À la fin de l’été austral, la banquise de l’Antarctique a atteint son minimum annuel. Selon au moins une mesure, qui suit la zone océanique contenant au moins 15 % de glace de mer, elle était légèrement supérieure au plus bas record de 2023.
À l'époque, j'étais à bord du brise-glace italien Laura Bassi, ironiquement entouré de glace marine à environ 10 km au large du cap Hallett et incapable de me rendre à l'un des sites d'échantillonnage de l'expédition.
Il y a à peine dix ans, la glace marine se reconstruisait de manière fiable chaque hiver. Mais quelque chose a changé dans le fonctionnement de l'océan Austral et la superficie couverte par la glace marine a considérablement diminué.
Notre objectif était de suivre les changements qui se produisent dans l'océan autour de l'Antarctique et de mesurer de manière ciblée certains des processus que nous pensons responsables de cette perte de glace marine.
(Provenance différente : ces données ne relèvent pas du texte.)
Lemma elem_equal_range target (route : RESTfulRoute) m : route ∈ equal_range target m → (target, route) ∈ m.
Proof. unfold equal_range. intros ([name r] & -> & [Hn Hin]%list_elem_of_filter)%list_elem_of_fmap. by simpl in Hn; subst. Qed.

Lemma alias_inv hs0 target alias_name x x' : reg_inv hs0 x → RegisterAlias target alias_name x = (Ok (), x') →
  reg_inv hs0 x' ∧ (∀ path i h, handler_at path i (server x) = Some h → handler_at path i (server x') = Some h) ∧
  ∀ route i, route ∈ equal_range target (handlers_ (data_ x)) → i ∈ all_counts → has_count (resource_args_mask route) i = true →
    handler_at (route_path (route_prefix_ (data_ x)) alias_name route) i (server x') = Some (route_handler route).
Proof.
  intros Hx. unfold RegisterAlias. destruct (equal_range target (handlers_ (data_ x))) as [|r0 l] eqn:He; [done|]. rewrite <- He.
  intros E'. set (l' := (λ route, (alias_name, route)) <$> equal_range target (handlers_ (data_ x))) in E'.
  assert (∀ p, p ∈ l' → mask_ok (resource_args_mask p.2)) as Hm.
  { intros p (route & -> & Hr%elem_equal_range)%list_elem_of_fmap. simpl. destruct Hx as (_ & _ & Hh). apply (Hh _ Hr). }
  destruct (register_routes_inv hs0 l' x x' Hx Hm E') as (Hx' & _ & _ & Hkeep & Hadd).
  split_and!; [done|done|]. intros route i Hr. apply Hadd. apply list_elem_of_fmap. by exists route.
Qed.

Lemma switch_inv hs0 x : reg_inv hs0 x → ∃ x', SwitchHTTPEndpointsTo503s x = (Ok (), x') ∧ reg_inv hs0 x' ∧
  handler_routes_ (data_ x') = handler_routes_ (data_ x) ∧ up_status_ (live (data_ x')) = false ∧
  ∀ path i, handler_at path i (server x') = if existsb (λ e, owns e path i) (handler_routes_ (data_ x)) then Some Serve503 else handler_at path i (server x).
Proof.
  intros (Hs & Hr & Hh). unfold SwitchHTTPEndpointsTo503s. set (y := mkRegistration _ _).
  destruct (switch_routes_inv hs0 (handler_routes_ (data_ x)) y Hs Hr) as (x' & E' & Hs' & Hd' & Hat). exists x'.
  split; [done|]. rewrite Hd'. split_and!; [split; [done|]; by rewrite Hd'|done|done|done].
Qed.

(** An alias whose path is taken is refused, but remembered. *)
Lemma switch_routes_app l1 l2 x : switch_routes (C := C) (E := E) (RB := RB) (M := M) (CK := CK) (P := P) (l1 ++ l2) x =
  (_ ← switch_routes l1; switch_routes l2) x.
Proof.
  revert x. induction l1 as [|[path mask] l1 IH]; intros x; [done|]. cbn [app switch_routes]. unfold mbind, io_bind in *.
  destruct (Register _ _ _ _ _) as [[]]; [apply IH|done].
Qed.
Lemma follow_page_link url i n r : plain_url url → i < 2 ^ 64 → n < 2 ^ 64 →
  hypermedia_context (follow_link (gen_page_url url i n) r) = mkContext false i n.
Proof.
  intros [Hq Hf] Hi Hn. unfold follow_link. rewrite gen_page_url_compose.
  rewrite (Url.extract_compose url (page_parameters i n)); [|done|done| |done].
  - set (r' := mkRequest _ _ _ _ _ _ _).
    assert (∀ key, query r' !! key = if decide (key = str "i") then Some (ToString_uint64 i)
                                    else if decide (key = str "n") then Some (ToString_uint64 n) else None) as Hquery.
    { intros key. change (query r') with (<[str "i" := ToString_uint64 i]> (<[str "n" := ToString_uint64 n]> (∅ : gmap bytes bytes))).
      repeat case_decide; subst; [by rewrite lookup_insert_eq|by rewrite lookup_insert_ne, lookup_insert_eq|].
      by rewrite !lookup_insert_ne. }
    unfold hypermedia_context, query_at, query_get, query_has. rewrite !Hquery. simpl.
    rewrite !uint64_roundtrip by (unfold no_index; lia). done.
  - unfold page_parameters. repeat constructor; cbn [fst snd]; try by (repeat constructor); apply decimal_ascii, printed_decimal; lia.
Qed.

(** ** Page after page *)

Section Walk.
Context {A D : Type} (max_records : N) (pagination_url collection_url : bytes) (show : A → D).
Implicit Types (span : list (bytes * A)) (r : Request).

Abbreviation page_of := (hypermedia_page max_records).

Definition record_of (x : bytes * A) : HypermediaRESTCollectionRecord D :=
  mkCollectionRecord (collection_url ++ "/"%char :: x.1) (show x.2).

(** A client that asks for a page and follows the links to the next ones; [None]
    if it is not done after [fuel] links. *)
Fixpoint walk (fuel : nat) r span : option (list (HypermediaRESTCollectionResponse D)) :=
  match page_of (hypermedia_context r) pagination_url collection_url show span with
  | Throw _ => None
  | Ok o =>
      match url_next_page o with
      | None => Some [o]
      | Some url => match fuel with O => None | S fuel => cons o <$> walk fuel (follow_link url r) span end
      end
  end.

(** What is on the page from [i] on. *)
Definition shows (n : N) span (o : HypermediaRESTCollectionResponse D) : Prop :=
  collection_total o = N.of_nat (length span) ∧ collection_data o = record_of <$> take (N.to_nat n) (drop (N.to_nat (collection_i o)) span) ∧
  collection_n o = N.of_nat (length (collection_data o)).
Il s'agit très probablement d'une conséquence du réchauffement des océans et nous nous sommes donc concentrés sur l'identification des voies que l'eau de mer plus chaude pourrait emprunter pour entraîner une fonte plus importante.
Le cycle annuel de gel-dégel de la glace de mer de l'Antarctique est l'une des propriétés déterminantes de notre planète.
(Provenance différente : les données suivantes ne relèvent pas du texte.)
(* ===== verification/FnCasGradient.v ===== *)
(** * The gradient of a recorded function

    From the code of a function to its gradient: the variables, the recording, the
    differentiation and the evaluation of what it recorded, for any arithmetic
    ([gradient_any_arithmetic]) and with its meaning in exact arithmetic
    ([gradient_exact]). *)

From Stdlib Require Import ZArith Lia Reals Lra.
From stdpp Require Import base list sets.
From S2P Require Import Prelude State FnCasArith FnCasNode FnCasDiff FnCasSymbolic FnCasWalk FnCasDerivative.
Open Scope Z_scope.

Import FnCas FnCasNode FnCasDiff.

(** ** Evaluating the gradient *)

Section Values.
Context {D : Type} `{Arithmetic D}.
Implicit Type s : @internals_impl D.

(** The values after the first are computed with the cache of those before. *)
Lemma g_values_ok (r : reuse_cache) gs x s : graph_ok (dim_ s) (node_vector_ s) → dim_ s ≤ Z.of_nat (length x) →
  Forall (valid (node_vector_ s)) gs → (r = reuse → cache_ok (node_vector_ s) x s) →
  ∃ vs B, g_values r gs x s = Ok (denote (node_vector_ s) x <$> gs, set_cache vs B s).
Proof.
  intros Hg Hx Hgs. revert r s Hg Hx Hgs. induction gs as [|g gs IH]; intros r s Hg Hx Hgs Hr.
  { exists (node_value_ s), (node_computed_ s). by destruct s. }
  inversion_clear Hgs as [|?? Hv Hgs']. destruct (eval_node_ok s x g r Hg Hx Hv Hr) as (vs & B & E & Hc).
  destruct (IH reuse (set_cache vs B s)) as (vs' & B' & E'); [done..|]. exists vs', B'. cbn [g_values]. rewrite E. cbn [mbind outcome_bind].
  rewrite E'. done.
Qed.

Lemma g_call_ok g x s : graph_ok (dim_ s) (node_vector_ s) → dim_ s ≤ Z.of_nat (length x) →
  Forall (valid (node_vector_ s)) (g_ g) → ∃ s', g_call g x s = Ok (denote (node_vector_ s) x <$> g_ g, s').
Proof. intros Hg Hx Hv. destruct (g_values_ok invalidate (g_ g) x s Hg Hx Hv) as (vs & B & E); [done|]. by eexists. Qed.

(** ** Any arithmetic *)

Global Instance unit_algebra : Algebra D () := { s_var _ := (); s_const _ := (); s_op _ _ _ := (); s_fn _ _ := () }.
Global Instance unit_algebra_sound : AlgebraSound D ().
Proof. split; try done; by intros; repeat match goal with u : () |- _ => destruct u end. Qed.

(** From the code of a function to its gradient: it is recorded, and differentiated unless it has a [unit_step]. *)
Lemma gradient_any_arithmetic this p (dim : nat) s : (0 < dim)%nat → program_ok dim p → x_ptr_ s = None → dim_ s = 0 →
  ∃ xs s1 f s2, X_new this (Z.of_nat dim) s = (Ok xs, s1) ∧ record_function xs p s1 = (Ok f, s2) ∧ dim_ s2 = Z.of_nat dim ∧ x_ptr_ s2 = Some this ∧
    recorded (Sem := ()) s2 ∧ ok_index s2 f ∧
    (differentiable (node_vector_ s2) f = true → ∃ gs s3, g_new this f s2 = (Ok (mkG f gs), s3) ∧ ext (Sem := ()) s2 s3 ∧ recorded (Sem := ()) s3 ∧
      length gs = dim ∧ Forall (ok_index s3) gs).
Proof.
  intros Hd Hp Hx Hd0.
  destruct (X_new_ok (Sem := ()) this (Z.of_nat dim) s) as (xs & s1 & E1 & Hs1 & Hdim1 & Hptr1 & Hlen1 & Hxs & HF1); [lia|done..|].
  rewrite Nat2Z.id in Hxs. destruct (record_function_ok p s1 xs _ Hs1 Hlen1 HF1) as (f & s2 & E2 & He2 & Hs2 & Hf); [by rewrite Hxs|lia|].
  exists xs, s1, f, s2. split_and!; [done|done|by rewrite (ext_dim _ _ He2)|by rewrite (ext_x _ _ He2)|done|apply Hf|]. intros Hdiff.
  destruct (g_new_ok this f s2 Hs2 (proj1 Hf)) as (gs & s3 & E3 & He3 & Hs3 & Hlen & Hgs); [by rewrite (ext_x _ _ He2)|done|].
  exists gs, s3. split_and!; [done|done|done|rewrite Hlen, (ext_dim _ _ He2); lia|].
  apply Forall_lookup_2. intros i g Hg. apply (Hgs i g Hg).
Qed.
End Values.

(** ** Where the function is smooth *)

Section Exact.
Local Open Scope R_scope.
Implicit Types (s : @internals_impl R) (x : list R).

Definition instruction_smooth (vs : list R) (ins : @instruction R) : Prop :=
  match ins with
  | Constant _ => True
  | Operation o _ b => o = divide → default 0 (vs !! b) ≠ 0
  | Function f a => in_domain f (default 0 (vs !! a))
  end.

(** Every operation of the function has a derivative at its arguments. *)
Fixpoint program_smooth (vs : list R) (p : @program R) : Prop :=
  match p with [] => True | ins :: p => instruction_smooth vs ins ∧ program_smooth (vs ++ [run_instruction vs ins]) p end.

(** A function together with where it is smooth. *)
Local Instance smooth_algebra : Algebra R ((list R → R) * (list R → Prop)) := {
  s_var v := (s_var v, λ _, True);
  s_const v := (s_const v, λ _, True);
  s_op o a b := (s_op o a.1 b.1, λ x, a.2 x ∧ b.2 x ∧ (o = divide → b.1 x ≠ 0));
  s_fn f a := (s_fn f a.1, λ x, a.2 x ∧ in_domain f (a.1 x));
}.

Local Instance smooth_const : ConstSound R ((list R → R) * (list R → Prop)).
Proof. intros a b Hab. by rewrite (exact_equality a b). Qed.

Lemma sem_smooth dim nodes x i : graph_ok dim nodes → valid nodes i →
  (sem (Sem := (list R → R) * (list R → Prop)) nodes i).1 x = denote nodes x i ∧
  ((sem (Sem := (list R → R) * (list R → Prop)) nodes i).2 x → smooth nodes x i).
Proof.
  intros Hg [H0 Hi]. revert i H0 Hi. refine (Zlt_0_ind _ _). intros i IH H0 Hi. assert (valid nodes i) as Hv by done.
  destruct (node_of_ok _ _ Hv) as (n & Hn & _). rewrite (sem_node _ _ _ _ Hg Hv Hn), (denote_node _ _ _ _ _ Hg Hv Hn).
  pose proof (λ c Hc, IH c ltac:(destruct (valid_child _ _ _ _ c Hg Hv Hn Hc) as [[] ?]; lia)
    ltac:(destruct (valid_child _ _ _ _ c Hg Hv Hn Hc) as [[] ?]; lia)) as Hc. unfold sem, denote in Hc.
  destruct n as [v|v|o l r|f c]; cbn in *.
  - split; [done|]. intros _. by econstructor.
  - split; [done|]. intros _. by eapply smooth_value.
  - destruct (Hc l) as [El Sl]; [set_solver|]. destruct (Hc r) as [Er Sr]; [set_solver|]. rewrite El, Er. split; [done|].
    intros (? & ? & Hd). eapply smooth_operation; [exact Hn|auto..].
  - destruct (Hc c) as [Ec Sc]; [set_solver|]. rewrite Ec. split; [done|]. intros [? Hd]. eapply smooth_function; [exact Hn|auto..].
Qed.

Lemma sem_program_smooth p x (σs : list ((list R → R) * (list R → Prop))) :
  Forall (λ σ, σ.2 x) σs → program_smooth ((λ σ, σ.1 x) <$> σs) p → Forall (λ σ, σ.2 x) (sem_program σs p).
Proof.
  revert σs. induction p as [|ins p IH]; intros σs HF Hp; cbn [sem_program]; [done|]. destruct Hp as [Hins Hp].
  assert (∀ a : nat, (default s_zero (σs !! a)).1 x = default 0 (((λ σ, σ.1 x) <$> σs) !! a)) as Ha.
  { intros a. rewrite list_lookup_fmap. destruct (σs !! a); cbn -[num_zero]; [done|apply real_zero]. }
  assert (∀ a : nat, (default s_zero (σs !! a)).2 x) as Hs.
  { intros a. destruct (σs !! a) as [σ|] eqn:E; cbn; [|done]. by eapply Forall_lookup_1 in HF; [|exact E]. }
  apply IH.
  - apply Forall_app_2; [done|]. constructor; [|constructor]. destruct ins; cbn -[num_zero]; rewrite ?Ha; auto.
  - rewrite fmap_app. cbn -[num_zero]. replace ((sem_instruction σs ins).1 x) with (run_instruction ((λ σ, σ.1 x) <$> σs) ins); [done|].
    destruct ins; cbn -[num_zero]; rewrite ?Ha, ?real_zero; done.
Qed.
Il affecte la réflectivité d'une vaste zone du globe, oxygène les profondeurs océaniques, fournit un habitat à la chaîne alimentaire de l'océan Austral et joue un rôle dans la résilience des plates-formes de glace.
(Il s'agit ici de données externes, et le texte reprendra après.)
(** The code of one node. *)
Lemma exec_node done i n m saved : valid nodes i → nodes !! Z.to_nat i = Some n → (∀ c, c ∈ children n → c ∈ done) → i + dim < size →
  layout size (memory m) → steady saved m → in_cells done (memory m) →
  ∃ m', exec_all functions_at clobbered (instrs i n) m = Some m' ∧ steady saved m' ∧
    memory m' = <[cell (i + dim) := to_bits (denote nodes x i)]> (memory m).
Proof.
  intros Hv Hn Hc Hsize Hl Hs Hin. pose proof Hv as [H0 _]. rewrite (denote_node gdim nodes x i n Hgraph Hv Hn).
  destruct n as [v|v|op l r|f a]; cbn [instrs exec_all exec children value_of] in *.
  - destruct (graph_nodes _ _ Hgraph _ _ Hn) as [_ Hvar]. destruct (Hvar v eq_refl).
    destruct (lookup_lt_is_Some_2 x (Z.to_nat v)) as [d Hd]; [lia|]. pose proof (layout_x _ _ Hl _ _ Hd) as Hm.
    replace (registers m RDI + displacement v) with (X + 8 * Z.of_nat (Z.to_nat v)) by (rewrite (steady_rdi _ _ Hs); unfold displacement; lia).
    rewrite Hm. cbn [mbind option_bind]. destruct (store_cell (i + dim) (to_bits d) (set_xmm0 (to_bits d) m) saved) as (m' & E & Hmem & Hr & _ & Hp);
      [lia|done|by apply (steady_same _ m)|]. cbn [registers set_xmm0 xmm0] in *. rewrite E. cbn. exists m'. split_and!; [done|by apply (steady_same _ m)|].
    rewrite Hmem. unfold entry_at. by rewrite Hd.
  - cbn [mbind option_bind]. set (m1 := set_register RAX (to_bits v) m). assert (steady saved m1) as Hs1 by (destruct Hs; by split).
    destruct (store_cell (i + dim) (to_bits v) m1 saved) as (m' & E & Hmem & Hr & _ & Hp); [lia|done|done|].
    change (registers m1 RAX) with (to_bits v). rewrite E. cbn. exists m'. split_and!; [done|by apply (steady_same _ m1)|done].
  - rewrite (cell_address (l + dim) m saved Hs), (Hin l) by (apply Hc; set_solver). cbn [mbind option_bind].
    change (registers (set_xmm0 (to_bits (denote nodes x l)) m) RBX) with (registers m RBX). cbn [memory set_xmm0].
    rewrite (cell_address (r + dim) m saved Hs), (Hin r) by (apply Hc; set_solver). cbn [mbind option_bind xmm0 set_xmm0].
    rewrite !of_to_bits. set (w := to_bits _). set (m1 := set_xmm0 w _).
    destruct (store_cell (i + dim) w m1 saved) as (m' & E & Hmem & Hr & _ & Hp); [lia|done|by apply (steady_same _ m)|].
    change (xmm0 m1) with w. rewrite E. cbn. exists m'. split_and!; [done|by apply (steady_same _ m)|done].
  - rewrite (cell_address (a + dim) m saved Hs), (Hin a) by (apply Hc; set_solver). cbn [mbind option_bind registers memory set_xmm0 set_pushed pushed xmm0].
    destruct (layout_f _ _ Hl f) as (p & Hp & Hf).
    replace (registers m RDX + (function_index f + 1) * 8) with (F + 8 * function_index f) by (rewrite (steady_rdx _ _ Hs); lia).
    rewrite Hp. cbn [mbind option_bind]. unfold call. rewrite (steady_pushed _ _ Hs). cbn [length Nat.odd Nat.even negb pushed set_pushed]. cbn.
    rewrite Hf. cbn. rewrite of_to_bits. set (w := to_bits (apply_function f (denote nodes x a))). set (m1 := set_register RDI _ _).
    assert (steady saved m1) as Hs1. { destruct Hs. by split. }
    destruct (store_cell (i + dim) w m1 saved) as (m' & E & Hmem & Hr & _ & Hpu); [lia|done|done|].
    match goal with |- context [store ?p ?q ?r] => change (store p q r) with (store (registers m1 RBX + displacement (i + dim)) w m1) end.
    rewrite E. cbn. exists m'. split_and!; [done|by apply (steady_same _ m1)|done].
Qed.

Definition instrs_of (i : Z) : list instr := match nodes !! Z.to_nat i with Some n => instrs i n | None => [] end.

Lemma emit_all sched : Forall (valid nodes) sched → sched ≫= emit dim nodes = (sched ≫= instrs_of) ≫= encode.
Proof.
  induction 1 as [|i sched Hi _ IH]; [done|]. cbn. rewrite bind_app, IH. f_equal. destruct (node_of_ok nodes i Hi) as (n & Hn & _).
  unfold instrs_of. rewrite Hn. by apply emit_instrs.
Qed.

Lemma in_cells_store done i mem : 0 ≤ i → (∀ j, j ∈ done → 0 ≤ j) → in_cells done mem →
  in_cells (done ++ [i]) (<[cell (i + dim) := to_bits (denote nodes x i)]> mem).
Proof.
  intros Hi Hd Hin j Hj. destruct (decide (j = i)) as [->|Hne]; [apply lookup_insert_eq|].
  rewrite lookup_insert_ne by (unfold cell; lia). apply Hin. set_solver.
Qed.

(** The code of a schedule. *)
Lemma exec_schedule done sched m saved : topo nodes done sched → (∀ j, j ∈ done → 0 ≤ j) → Forall (λ i, i + dim < size) sched →
  layout size (memory m) → steady saved m → in_cells done (memory m) →
  ∃ m', exec_all functions_at clobbered (sched ≫= instrs_of) m = Some m' ∧ layout size (memory m') ∧ steady saved m' ∧
    in_cells (done ++ sched) (memory m') ∧ (∀ a, (∀ j, j ∈ sched → a ≠ cell (j + dim)) → memory m' !! a = memory m !! a).
Proof.
  intros Ht. revert m. induction Ht as [done|done i n sched Hni Hv Hn Hc _ IH]; intros m Hd HF Hl Hs Hin.
  { exists m. rewrite app_nil_r. split_and!; done. }
  inversion_clear HF as [|?? Hi HF']. pose proof Hv as [H0 _].
  destruct (exec_node done i n m saved Hv Hn Hc Hi Hl Hs Hin) as (m1 & E1 & Hs1 & Hm1).
  destruct (IH m1) as (m2 & E2 & Hl2 & Hs2 & Hin2 & Hfr); [set_solver|done|rewrite Hm1; apply layout_store; [lia|done]|done|rewrite Hm1; by apply in_cells_store|].
  exists m2. rewrite <- app_assoc in Hin2. split_and!; [|done|done|done|].
  - assert (instrs_of i = instrs i n) as Ei by (unfold instrs_of; by rewrite Hn). cbn. by rewrite exec_all_app, Ei, E1.
  - intros b Hb. rewrite Hfr by (intros j Hj; apply Hb; set_solver). rewrite Hm1, lookup_insert_ne; [done|]. intros <-. by apply (Hb i); [set_solver|].
Qed.

Context (Hsize : size ≤ 2 ^ 28 - 16) (Hgdim : gdim ≤ 2 ^ 28 - 16).

Lemma instrs_ok i n : valid nodes i → nodes !! Z.to_nat i = Some n → i + dim < size → Forall instr_ok (instrs i n).
Proof.
  intros Hv Hn Hi. pose proof Hv as [H0 _]. assert (disp_ok (displacement (i + dim))) as Hdi by (apply displacement_ok; lia).
  assert (∀ c, c ∈ children n → disp_ok (displacement (c + dim))) as Hc.
  { intros c Hc. destruct (valid_child _ _ _ _ _ Hgraph Hv Hn Hc) as [[] ?]. apply displacement_ok. lia. }
  destruct n as [v|v|op l r|f a]; cbn in *.
  - destruct (graph_nodes _ _ Hgraph _ _ Hn) as [_ Hvar]. destruct (Hvar v eq_refl).
    repeat constructor; cbn; try done; apply displacement_ok; lia.
  - pose proof (to_bits_range v). repeat constructor; cbn; done || lia || apply Hdi.
  - pose proof (Hc l ltac:(set_solver)) as Hl. pose proof (Hc r ltac:(set_solver)) as Hr. repeat constructor; cbn; done || apply Hdi || apply Hl || apply Hr.
  - pose proof (Hc a ltac:(set_solver)) as Ha. repeat constructor; cbn; try done; try apply Hdi; try apply Ha; destruct f; cbn; lia.
Qed.

Lemma schedule_instrs_ok sched : Forall (valid nodes) sched → Forall (λ i, i + dim < size) sched → Forall instr_ok (sched ≫= instrs_of).
Proof.
  intros Hv Hlt. induction Hv as [|i sched Hi _ IH]; [constructor|]. inversion_clear Hlt. cbn. apply Forall_app_2; [|by apply IH].
  destruct (node_of_ok nodes i Hi) as (n & Hn & _). unfold instrs_of. rewrite Hn. by apply instrs_ok.
Qed.
End Execution.

(** ** Compiling a node *)

Section Compile.
Context {D : Type} `{Arithmetic D, !Words D}.
Implicit Types (nodes : list (@node_impl D)) (g : JITCodeGenerator).

Lemma jit_loop_nil fuel nodes g : jit_loop fuel nodes [] g = Ok g.
Proof. by destruct fuel. Qed.

Lemma jit_loop_more k fuel nodes st g r : jit_loop fuel nodes st g = Ok r → jit_loop (k + fuel) nodes st g = Ok r.
Proof.
  revert st g. induction fuel as [|fuel IH]; intros st g.
  - destruct st; [|done]. by rewrite !jit_loop_nil.
  - rewrite Nat.add_succ_r. cbn [jit_loop]. destruct st; [done|]. destruct (jit_round nodes _ g) as [[]|]; cbn; [apply IH|done].
Qed.

Lemma jit_compile_node_ok gdim nodes done i g : graph_ok gdim nodes → valid nodes i → flags (computed g) done →
  let sched := schedule nodes done i in
  ∃ B, jit_compile_node nodes i g = Ok (mkGenerator (code g ++ (sched ≫= emit (dim g) nodes)) (dim g) B (Z.max (max_dim g) i)) ∧
    flags B (done ++ sched) ∧ topo nodes done sched ∧ i ∈ done ++ sched ∧ Forall (λ j, j ≤ i) sched.
Proof.
  intros Hg Hi HB sched. destruct (visit_topo gdim nodes (S (Z.to_nat i)) done i Hg Hi) as (Ht & Hin & HF); [lia|].
  destruct (jit_visit gdim nodes (S (Z.to_nat i)) done i g Hg Hi) as (k & B & Hk & E & HB1 & HB2); [lia|intros j Hj; apply HB; lia|].
  fold (schedule nodes done i) in *. fold sched in Ht, Hin, HF, Hk, E, HB1. exists B. split_and!; [| |done..].
  - unfold jit_compile_node. apply topo_length in Ht. assert (eval_fuel nodes = (eval_fuel nodes - k) + (k + 0))%nat as -> by (unfold eval_fuel; lia).
    apply jit_loop_more. by rewrite E, jit_loop_nil.
  - intros j Hj. destruct Hi as [H0 _].
    eapply (marked_below (computed g) B done sched i (Z.max i j)); [done|done| |done|done|lia]. intros j' Hj'. apply HB. lia.
Qed.
End Compile.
Le voyage a été dirigé par une équipe de scientifiques qui coordonnent les recherches de longue date de l'Italie dans l'océan Austral.
Depuis des décennies, ils entretiennent des instruments dans la région de la mer de Ross et les données qu'ils collectent s'avèrent désormais cruciales alors que nous cherchons à comprendre les implications des changements de glace de mer en termes de physique et de biogéochimie.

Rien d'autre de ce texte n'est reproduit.